There are few more pleasurable choices for light lunchtime reading than a handsome sheaf of wedding announcements. It's unusual for a wedding announcement to cross my threshold: my peers are already married, mostly, and our children are still pretty young. But at my parents' home, those creamy envelopes stamped cute arrive almost every day, and when I visit I make a point to sit down with the basket where they alight. I go through the stack, clucking with disapproval at the latest trends in stationery or layout or font or whatever, convinced that they portend the demise of marriage as we know it. I comment on the registry or the reception venue. And always, always I study the photograph and peer deeply into the soul of the bride through the lambent windows of her eyes.
It goes without saying that I discuss all of the forgoing with whichever female relative is handy at the moment. We heap special attention on the character of the bride. We try to keep our gossip nontoxic, and mostly we succeed. What is the girl like? What is she doing now, and what are post-nuptial plans? Is she similar to her affianced, or is it a case of opposites attracting? The point of our inquiry is to place the bride correctly into our bifurcate taxonomy of mulieris matrimonium: neat girl, or sweet girl?
As I was growing up, neat girl and sweet girl comprised a powerful heuristic for making sense of the female social landscape I encountered. Bad girls and mean girls, fortunately, rarely made appearances. But the categories neat and sweet were far from value-free judgments; on the contrary, as with any meaningful social tool, they were infused with intimations of approval and its opposite, identification and alienation, aspiration and hierarchy. She's a sweet girl spoke volumes. He's marrying a really neat girl spoke even more.
Sweet girls always wanted to go to BYU; neat girls sent away for information from Brown. Sweet girls take courses in family science; neat girls do pre-med. Sweet girls get dates every weekend; neat girls study at the library. Sweet girls are pretty and charming; neat girls are plain and talk too fast, or anyway that's how they describe themselves. Sweet girls don't serve missions; neat girls do, or at least get the papers from their bishop. Sweet girls wear cardigans in their engagement photos; neat girls wear blazers. Sweet girls want most of all to be a wife and mother; neat girls apply for MA programs and insist that they're not ready for marriage. Sweet girls marry at 20; neat girls marry at 23.
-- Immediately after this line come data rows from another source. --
(* ===== verification/Read.v ===== *)
(** * READ, one request at a time

    [crates/smb-client/src/read.rs] ([read_at]) and [read_async.rs]: positional
    reads of an open file, split into chunks that the negotiated size limit and
    the available credits allow. The pipelined reader of the same file is in
    [PipelinedRead]. *)
From S2P Require Import Prelude WireError Utf16 Frame Header Create ReadWrite Negotiate.
From S2P Require Import Client Credits MessageIds AsyncResponse Transport Signing Connection.
From S2P Require Import Auth Session Exchange Tree Files Write.

Definition STATUS_END_OF_FILE : Z := 0xC0000011.

Module ReadOptions.
Record t : Type := mk { credit_request : Z }.
Definition default : t := {| credit_request := 32 |}.
End ReadOptions.

Definition read_credit_charge : bool -> Z -> client Z := credit_charge "READ".

Definition read_target_len (file : FileHandle.t) (offset length : Z) : client Z :=
  let! requested := ok_or (try_from u64_max length) (Protocol "READ length does not fit in u64") in
  let! available := sub_or_panic (FileHandle.length_ file) offset in
  let target_u64 := Z.min requested available in
  ok_or (try_from usize_max target_u64) (Protocol "READ length does not fit in usize").

(** How the status of a final READ response is taken by [read_at]: [true] to go
    on to its data, [false] for the end of the file. *)
Definition read_status (header : Smb2Header) : client bool :=
  match status header with
  | Status s =>
      if s =? 0 then Ok true
      else if s =? STATUS_END_OF_FILE then Ok false else Err (ServerStatus s)
  | ChannelSequence _ _ => Err (Protocol "READ response used request header form")
  end.

Section read.
Context {T : Type} `{Transport T} `{Crypto}.

Definition read_limits (s : SessionConnection.t T) : client (bool * Z) :=
  let! negotiated := ok_or (SessionConnection.negotiated s)
    (Protocol "READ requires negotiated parameters") in
  let! max_read_size := ok_or (try_from usize_max (NegotiatedParameters.max_read_size negotiated))
    (Protocol "MaxReadSize does not fit in usize") in
  Ok (NegotiatedParameters.supports_multi_credit negotiated, max_read_size).

Definition available_read_credits : SessionConnection.t T -> client Z := available_credits "READ".

(** The request of one chunk at [offset]. *)
Definition read_request (s : SessionConnection.t T) (file : FileHandle.t)
    (offset chunk_len charge message_id credit_request : Z) : client bytes :=
  let! length := ok_or (try_from u32_max chunk_len) (Protocol "READ chunk exceeds u32 length") in
  let request := ReadRequest.direct (FileHandle.file_id file) offset length in
  from_wire (ReadRequest.encode_message request message_id (SessionConnection.session_id s)
    (FileHandle.tree_id file) charge credit_request).

(** What one turn of the loop got: data, or the end of the file; with the
    length that was asked for. *)
Definition read_chunk (patience : nat) (file : FileHandle.t) (remaining next_offset : Z)
    (options : ReadOptions.t) : st (SessionConnection.t T) (Z * option bytes) :=
  do! s := sget id in
  do! '(supports_multi_credit, max_read_size) := slift (read_limits s) in
  do! available := slift (available_read_credits s) in
  let credit_limited := credit_limited_payload supports_multi_credit available in
  let chunk_len := Z.min (Z.min remaining max_read_size) credit_limited in
  if chunk_len =? 0 then slift (Err (Protocol "READ chunk size resolved to zero")) else
  do! charge := slift (read_credit_charge supports_multi_credit chunk_len) in
  do! message_id := send_request charge (ReadOptions.credit_request options)
    (read_request s file next_offset chunk_len charge)
    (SessionConnection.signing_required s)
    "READ requires signing but the session has no signing key" in
  do! '(response_message, header) :=
    receive_final patience Command.Read "READ" message_id (FileHandle.tree_id file) None in
  do! more := slift (read_status header) in
  if negb more then sret (chunk_len, None) else
  do! response := slift (from_wire (ReadResponse.decode_message response_message)) in
  if chunk_len <? len (ReadResponse.data response)
  then slift (Err (Protocol "READ response returned more data than requested")) else
  if is_empty (ReadResponse.data response) then sret (chunk_len, None) else
  sret (chunk_len, Some (ReadResponse.data response)).

(** The loop. A turn adds at least one byte or ends it, so as many turns as
    there are bytes to read are enough; running out of them is a [Panic]. *)
Fixpoint read_loop (fuel patience : nat) (file : FileHandle.t) (target next_offset : Z)
    (options : ReadOptions.t) (out : bytes) : st (SessionConnection.t T) bytes :=
  if len out <? target then
    match fuel with
    | O => slift Panic
    | S fuel =>
        let remaining := target - len out in
        do! '(chunk_len, data) := read_chunk patience file remaining next_offset options in
        match data with
        | None => sret out
        | Some data =>
            let received := len data in
            let out := out ++ data in
            do! received_u64 := slift (ok_or (try_from u64_max received)
                                  (Protocol "READ result length overflow")) in
            do! next_offset := slift (ok_or (checked_add u64_max next_offset received_u64)
                                 (Protocol "READ offset overflow")) in
            if received <? chunk_len then sret out
            else read_loop fuel patience file target next_offset options out
        end
    end
  else sret out.

Definition read_at_with_options (patience : nat) (file : FileHandle.t) (offset length : Z)
    (options : ReadOptions.t) : st (SessionConnection.t T) bytes :=
  if (length =? 0) || (FileHandle.length_ file <=? offset) then sret [] else
  do! s := sget id in
  do! _ := slift (ensure_session s) in
  do! target := slift (read_target_len file offset length) in
  read_loop (Z.to_nat target) patience file target offset options [].

Definition read_at (patience : nat) (file : FileHandle.t) (offset length : Z) :
    st (SessionConnection.t T) bytes :=
  read_at_with_options patience file offset length ReadOptions.default.

End read.

(** ** What a read rests on *)

Section read_laws.
Context {T : Type} `{TransportSafe T} `{CryptoLaws}.
Abbreviation session := (SessionConnection.t T).

(** The request for [n] bytes at [offset]. *)
Definition chunk_read_request (s : session) (file : FileHandle.t) (offset n : Z)
    (charge id credit : Z) : client bytes :=
  from_wire (ReadRequest.encode_message (ReadRequest.direct (FileHandle.file_id file) offset n) id
    (SessionConnection.session_id s) (FileHandle.tree_id file) charge credit).

(** What a final response says of the bytes at the requested offset: its data
    with a success status, none with STATUS_END_OF_FILE. *)
Definition response_data (response : bytes) (h : Smb2Header) (n : Z) (data : bytes) : Prop :=
  (status h = Status 0 /\ 0 < len data <= n /\
     exists r, ReadResponse.decode_message response = Ok r /\ ReadResponse.data r = data) \/
  (status h = Status STATUS_END_OF_FILE /\ data = []).

(** One READ request for [n] bytes at [offset] and its accepted answer. *)
Definition chunk_read (s : session) (file : FileHandle.t) (offset n : Z) (data : bytes)
    (es : list event) : Prop :=
  0 < n /\
  exists charge id m ms response h,
    es = ESend m (Ok tt) :: received (ms ++ [response]) /\
    request_sent s (chunk_read_request s file offset n charge)
      (SessionConnection.signing_required s) id m /\
    async_answer s Command.Read (FileHandle.tree_id file) id ms response h /\
    response_data response h n data.

(** Traffic that reads [data] from [offset] on: full chunks, each starting where
    the one before it ends; after a short one, the end. *)
Inductive reads (s : session) (file : FileHandle.t) : Z -> bytes -> bool -> list event -> Prop :=
  | reads_nil offset : reads s file offset [] false []
  | reads_full offset n data es rest ended es' :
      chunk_read s file offset n data es -> len data = n ->
      reads s file (offset + n) rest ended es' ->
      reads s file offset (data ++ rest) ended (es ++ es')
  | reads_short offset n data es :
      chunk_read s file offset n data es -> len data < n ->
      reads s file offset data true es.

Lemma reads_set_connection (s : session) c file offset data ended es :
  reads (set_connection s c) file offset data ended es -> reads s file offset data ended es.
Proof.
  induction 1 as [|offset n data es rest ended es' Hc|offset n data es Hc];
    [constructor|by eapply reads_full|by eapply reads_short].
Qed.

Lemma returns_read_encode r mid sid tid charge credit :
  returns (ReadRequest.encode_message r mid sid tid charge credit).
Proof.
  assert (returns (ReadRequest.validate r)) as Hr
    by (unfold ReadRequest.validate; repeat returns_step).
  destruct (ReadRequest.validate r) as [[]|e| |] eqn:Hv; [| |done..].
  - by rewrite ReadRequest.read_request_encode_message_ok.
  - unfold ReadRequest.encode_message. by rewrite ReadRequest.read_request_encode_body_ok, Hv.
Qed.

Lemma read_limits_meets (s : session) : session_wf s ->
  meets (read_limits s) (fun '(_, size) => 0 < size < 2 ^ 32).
Proof.
  intros Hs. unfold read_limits, SessionConnection.negotiated.
  destruct (Connection.negotiated _) as [p|] eqn:Hp; [|done]. cbn [ok_or obind].
  apply (Connection.wf_negotiated _ Hs) in Hp as (? & ? & ?).
  rewrite try_from_ok by (unfold usize_max; lia). cbn. lia.
Qed.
You get the idea, and you probably know the types even if you call them by different names and you lose the Mormon-specific context. Reese Witherspoon, sweet girl; Kate Winslett, neat girl. Katie Couric, sweet girl; Rachel Maddow, neat girl. Laura Bush, sweet girl; Condoleeza Rice, neat girl. St. Teresa of Avila, sweet girl; Joan of Arc, neat girl. Eliza Snow and Emma Smith, both neat girls. Sheri Dew, neat girl. Lady Gaga, neat girl. Rosalynde Welch—of course—neat girl.
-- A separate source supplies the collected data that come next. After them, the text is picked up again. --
Lemma fill_runs fuel : forall p es s1 plan,
  pipeline_inv p es s1 plan -> target - Pipeline.scheduled_bytes p <= Z.of_nat fuel ->
  runs (fill file offset target options multi max_read fuel p) s1 (fun r s2 =>
    match r with
    | Ok (stalled, p') => scheduled_from p p' /\
        (may_schedule target options p = false -> p' = p /\ s2 = s1) /\
        exists es' plan', pipeline_inv p' (es ++ es') s2 plan'
    | _ => may_schedule target options p = true /\ exists es', advances s (es ++ es') s2
    end).
Proof.
  induction fuel as [|fuel IH]; intros p es s1 plan Hinv Hf; cbn [fill].
  all: destruct (may_schedule target options p) eqn:Hmay; [|
    unfold runs, sret; split; [done|]; split; [done|]; exists [], plan; by rewrite app_nil_r].
  { apply may_schedule_true in Hmay. lia. }
  apply runs_bind. eapply runs_mono; [by apply (schedule_one_runs p es s1 plan)|].
  intros r s2 Hr. destruct r as [[p'|]|e| |]; try done.
  2:{ subst s2. unfold runs, sret. split; [done|]. split; [done|]. exists [], plan. by rewrite app_nil_r. }
  destruct Hr as (Hlt & (Hsh & Hfe & Hcs) & es' & plan' & Hinv').
  eapply runs_mono; [apply (IH p' _ _ _ Hinv'); lia|]. intros r s3 Hr.
  destruct r as [[stalled p'']|e| |].
  - destruct Hr as ((Hsh' & Hfe' & Hcs') & _ & es'' & plan'' & Hinv'').
    split; [split_and!; congruence|]. split; [done|]. exists (es' ++ es''), plan''. by rewrite app_assoc.
  - destruct Hr as [_ [es'' Ha]]. split; [done|]. exists (es' ++ es''). by rewrite app_assoc.
  - destruct Hr as [_ [es'' Ha]]. split; [done|]. exists (es' ++ es''). by rewrite app_assoc.
  - destruct Hr as [_ [es'' Ha]]. split; [done|]. exists (es' ++ es''). by rewrite app_assoc.
Qed.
Bella Swan is a neat girl, as are Clory McIntyre and Princess Ani and every other female protagonist ever conceived by a female writer; such is the nature of the relationship between literature and society, since the rise of the novel, anyway. Chances are you're a neat girl, too, and all the women you admire. It really doesn't matter so much, after all, whether you wore a cardigan or a blazer or any of the rest of it; if you can see the world through her first-person perspective—if she exists for you as a subject—then she's a neat girl.
That's because this kind of social landscaping, a necessary and inevitable aspect of human experience, is what the epistemologists would call "situated knowledge": knowledge that is embedded in culture, imbued with a particular point of view (hint: yours), the visible tip of a hidden iceberg of assumption and worldview. That means that social knowledge is always biased and partial, true, but it also means that it is fully alive in our self-concepts, our decisions, our relationships. It's small-minded, parochial, myopic—and we can't live without it.
Situated knowledge remains relevant to community experience as long as it accomplishes some necessary ideological work. Neat girls and sweet girls, of course, negotiate our vexed relationship to feminism. Neat girls incorporate some aspects of the feminist project: an emphasis on education, on leadership, on independence and achievement and a certain critical perspective. But neat girls conspicuously eschew other feminist ideals: they are not seriously ambitious, they do not seek structural power or confront authority, they adhere to traditional sexual mores, and they ultimately accept the roles of wife and mother.